SQL and the Enterprise

The previous hour covered some advanced SQL topics. These topics built on earlier hours in the book and began to show you practical applications for the SQL you have learned. During this hour, you focus on the concepts behind extending SQL to the enterprise, which involve SQL applications and making data available to all appropriate members of a company for daily use. Many commercial enterprises have specific data available to other enterprises, customers, and vendors. For example, the enterprise may have detailed information on its products available for customers' access in hopes of acquiring more purchases. Enterprise employee needs are included as well. For example, employee-specific data can also be made available, such as for timesheet logs, vacation schedules, training schedules, company policies, and so on. A database can be created, and customers and employees can be allowed easy access to an enterprise's important data via SQL and an Internet language.

The Back End

The heart of any application is the back-end application. This is where things happen behind the scenes, transparent to the database end user. The back-end application includes the actual database server, data sources, and the appropriate middleware used to connect an application to the Web or a remote database on the local network.

As a review, some of the major database servers include Oracle, Informix, Sybase, Microsoft SQL Server, and Borland InterBase. This is typically the first step in porting any application, either to the enterprise through a local area network (LAN), to the enterprise's own intranet, or to the Internet. Porting describes the process of implementing an application in an environment that is available to users. The database server should be established by an onsite database administrator who understands the company's needs and the application's requirements.

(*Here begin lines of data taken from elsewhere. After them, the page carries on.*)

Lemma dl_inv_step ow n es s l s' ce :
  respects ow l → dl_inv ow n es s → dl_step s l = Some (s', ce) → dl_inv ow (S n) (es ++ ce) s'.
Proof.
  intros Hl L Hs Hn. destruct L as (pc & c & r & sz & I & Hq & Hst & Hnone); [lia|].
  assert (Hmono : ∀ s' pc' c' r' sz', dq_inv ow (Z.of_nat n) s' pc' c' r' sz' → dq_inv ow (Z.of_nat (S n)) s' pc' c' r' sz')
    by (intros; eapply dq_inv_mono; [done|lia]).
  assert (Hidle : dqs_threads s !! ow = Some DqIdle → pc = DqIdle ∧ r = []).
  { rewrite (iv_pc _ _ _ _ _ _ _ I). intros [= ->]. split; [done|]. apply (iv_owner _ _ _ _ _ _ _ I). }
  unfold dl_step in Hs. destruct (dq_step s l) as [[s1 es1]|] eqn:E; [|done]. injection Hs as -> <-.
  destruct l as [u x|u|u|u ok]; cbn [dq_step respects] in E, Hl; destruct (dqs_threads s !! u) as [pcu|] eqn:Hu; try done.
  - destruct pcu; simplify_eq. destruct (Hidle Hu) as [-> ->].
    eapply (dl_moves _ _ _ _ _ _ _ _ _ DqIdle); eauto; [|by repeat constructor|split; cbn; by rewrite ?decide_True by done].
    apply Hmono. by apply (owner_local _ _ _ _ _ _ _ I); auto.
  - destruct pcu; simplify_eq. destruct (Hidle Hu) as [-> ->].
    eapply (dl_moves _ _ _ _ _ _ _ _ _ DqIdle); eauto; [|by repeat constructor|split; cbn; by rewrite ?decide_True by done].
    apply Hmono. by apply (owner_local _ _ _ _ _ _ _ I); auto.
  - destruct pcu; simplify_eq.
    eapply (dl_moves _ _ _ _ _ _ _ _ _ DqIdle); eauto; [|by repeat constructor|split; cbn; by rewrite ?decide_True by done].
    apply Hmono. by apply (thief_local _ _ _ _ _ _ _ I u DqIdle).
  - assert (Hlk : ∀ d' pc', dqs_threads (mk_dqs d' (<[u := pc']> (dqs_threads s))) !! u = Some pc')
      by (intros; apply list_lookup_insert_eq; by eapply lookup_lt_Some).
    destruct (decide (u = ow)) as [->|Hne].
    + rewrite (iv_pc _ _ _ _ _ _ _ I) in Hu. simplify_eq.
      assert (Hgo : ∀ d1 pc1, owner_lin ow (Z.of_nat n) s pcu c r d1 pc1 es1 →
        dl_inv ow (S n) (es ++ deque_calls_of (dqs_deque s) ow pcu pc1 es1) (mk_dqs d1 (<[ow := pc1]> (dqs_threads s)))).
      { intros d1 pc1 (c1 & r1 & sz1 & I1 & Hok). replace (Z.of_nat n + 1) with (Z.of_nat (S n)) in I1 by lia.
        eapply dl_moves; [exact I|exact (iv_pc _ _ _ _ _ _ _ I)|done..|exact I1|by right|apply calls_thread|done]. }
      destruct (push_step (dqs_deque s) pcu ok) as [[[d1 pc1] es2]|] eqn:E1.
      { simplify_eq. rewrite Hlk. apply Hgo; [by eapply push_lin; [..|exact E1]; [done|lia]|done]. }
      destruct (pop_step (dqs_deque s) ow pcu) as [[[d1 pc1] es2]|] eqn:E2.
      { simplify_eq. rewrite Hlk. apply Hgo; [by eapply pop_lin|done]. }
      pose proof (iv_owner _ _ _ _ _ _ _ I) as Hown. by destruct pcu.
    + pose proof (iv_thieves _ _ _ _ _ _ _ I u pcu Hne Hu) as Hth.
      destruct (thief_pc_steals _ _ _ _ ok u Hth) as [E1 E2]. rewrite E1, E2 in E.
      destruct (steal_step (dqs_deque s) u pcu) as [[[d1 pc1] es2]|] eqn:E3; simplify_eq. rewrite Hlk.
      destruct (steal_lin ow _ s pc c r sz u pcu d1 pc1 es1 I Hne Hu E3) as (c' & I' & Hok).
      eapply dl_moves; [exact I|exact Hu|done..|by apply Hmono|by left|apply calls_thread|done|done].
Qed.

(** ** Answers *)

(** A pop that has lowered [bottom] and not decided yet. *)
Definition deciding (pc : dq_pc) : bool :=
  match pc with DqPopTop _ _ | DqPopRead _ _ true | DqPopCas _ _ => true | _ => false end.

(** When a call of thread [u] may be refused: its array is full and has not been
    replaced by a larger one; the owner is deciding about the last item; another
    thread has taken the item it was after. *)
Definition excused (ow : nat) (s : dq_state) (u : nat) : Prop :=
  (∃ f size, dqs_threads s !! u = Some (DqPushAgain f) ∧
     array_size (dqs_deque s) (dq_array (dqs_deque s)) = Some size ∧ size ≤ pf_b f - pf_t f) ∨
  (∃ pc, u ≠ ow ∧ dqs_threads s !! ow = Some pc ∧ deciding pc = true) ∨
  (∃ t x, dqs_threads s !! u = Some (DqStealCas t x) ∧ t < dq_top (dqs_deque s)).

(** A step takes one effect at most. *)
Lemma one_deque_effect d u pc pc' es v o res :
  Applied v o res ∈ deque_calls_of d u pc pc' es → effects (deque_calls_of d u pc pc' es) = [(o, res)] ∧ v = u.
Proof.
  unfold deque_calls_of. intros Hin. repeat case_match;
    repeat (apply elem_of_cons in Hin as [[=]|Hin]); simplify_eq; try (by apply not_elem_of_nil in Hin); done.
Qed.

(** The owner's refusals. *)
Lemma owner_refusal ow n s pc c r sz d' pc' es ok o res :
  dq_inv ow n s pc c r sz →
  (push_step (dqs_deque s) pc ok = Some (d', pc', es) ∨ pop_step (dqs_deque s) ow pc = Some (d', pc', es)) →
  Applied ow o res ∈ deque_calls_of (dqs_deque s) ow pc pc' es → deque_refused res = true →
  (two_ended c o).1 = res ∨ excused ow s ow.
Proof.
  intros I Hs Hin Hr. pose proof (iv_pc _ _ _ _ _ _ _ I) as Hpc. pose proof (iv_owner _ _ _ _ _ _ _ I) as Hown.
  pose proof (iv_limit _ _ _ _ _ _ _ I) as Hlim. pose proof (cur_live _ _ _ _ _ _ _ I) as (arr & Hlive & _).
  assert (Hempty : Z.of_nat (length c) ≤ 0 → c = []) by (destruct c; cbn; [done|lia]).
  destruct pc; cbn [push_step pop_step] in Hs; destruct Hs as [Hs|Hs]; try done;
    try (repeat case_match; simplify_eq; by apply not_elem_of_nil in Hin).
  - destruct (array_size _ _) as [size|] eqn:Hsz; [|done]. destruct (Z.leb_spec size (pf_b f - pf_t f)); simplify_eq; cbn in Hin.
    + right. left. exists f, size. done.
    + by apply not_elem_of_nil in Hin.
  - simplify_eq. cbn in Hin. repeat (apply elem_of_cons in Hin as [[=]|Hin]); simplify_eq; by apply not_elem_of_nil in Hin.
  - cbn in Hown, Hlim. destruct Hown as (_ & Hb & ->).
    destruct (Z.leb_spec (dq_top (dqs_deque s)) b) as [Hle|Hgt]; [destruct (dq_top (dqs_deque s) =? b)|]; simplify_eq; cbn in Hin.
    + by apply not_elem_of_nil in Hin.
    + apply list_elem_of_singleton in Hin. simplify_eq.
      destruct (array_get_live _ _ _ (dq_bottom (dqs_deque s)) Hlive) as [x Hx]. by rewrite Hx in Hr.
    + apply list_elem_of_singleton in Hin. simplify_eq. left. by rewrite Hempty by lia.
  - destruct (array_get _ a b) as [x|]; [|done]. destruct last0; simplify_eq; cbn in Hin.
    + by apply not_elem_of_nil in Hin.
    + by apply list_elem_of_singleton in Hin.
  - cbn in Hown, Hlim. destruct Hown as (_ & Hb & Hle & _).
    destruct (Z.eqb_spec (dq_top (dqs_deque s)) b); simplify_eq; cbn in Hin; apply list_elem_of_singleton in Hin; simplify_eq.
    left. by rewrite Hempty by lia.
  - simplify_eq. cbn in Hin. by apply list_elem_of_singleton in Hin.
Qed.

The middleware for the application includes a Web server and a tool capable of connecting the Web server to the database server. The main objective is to have an application on the Web that can communicate with a corporate database.

The Front-End Application

The front-end application is the part of an application with which an end user interacts. The front-end application is either a commercial, off-the-shelf software product that a company purchases, or an application that is developed in-house using other third-party tools. Third-party tools are those described in the following paragraphs.

Before the rise of many of the new front-end tools available today, users had to know how to program in languages such as C++, HTML, or one of many other procedural programming languages that develop Web-based applications. Other languages, such as ANSI C, COBOL, FORTRAN, and Pascal, have been used to develop front-end, onsite corporate applications, which were mainly character-based. Today, most newly developed front-end applications are GUI—they have a graphical user interface.

The tools available today are user-friendly and object-oriented, by way of icons, wizards, and dragging and dropping with the mouse. Some of the popular tools to port applications to the Web include C++Builder and IntraBuilder by Borland and Microsoft's Visual J++ and C++. Other popular applications used to develop corporate-based applications on a LAN include PowerBuilder by Powersoft, Developer/2000 by Oracle Corporation, Visual Basic by Microsoft, and Delphi by Borland.

Note

The front-end application promotes simplicity for the database end user. The underlying database, code, and events that occur within the database are transparent to the user. The front-end application is developed to relieve the end user from guesswork and confusion, which may otherwise be caused by having to be too intuitive to the system itself. The new technologies allow the applications to be more intuitive, enabling the end users to focus on the true aspects of their particular jobs, thereby increasing overall productivity.


Figure 23.1 illustrates the back-end and front-end components of a database application. The back end resides on the host server, where the database resides. Back-end users include developers, programmers, database administrators, system administrators, and system analysts. The front-end application resides on the client machine, which is typically each end user's PC. End users are the vast audience for the front-end component of an application, which can include users such as data entry clerks and accountants. The end user is able to access the back-end database through a network connection—either a local area network (LAN) or a wide area network (WAN). Some type of middleware (such as an ODBC driver) is used to provide a connection between the front and back ends through the network.

Figure 23.1. A database application.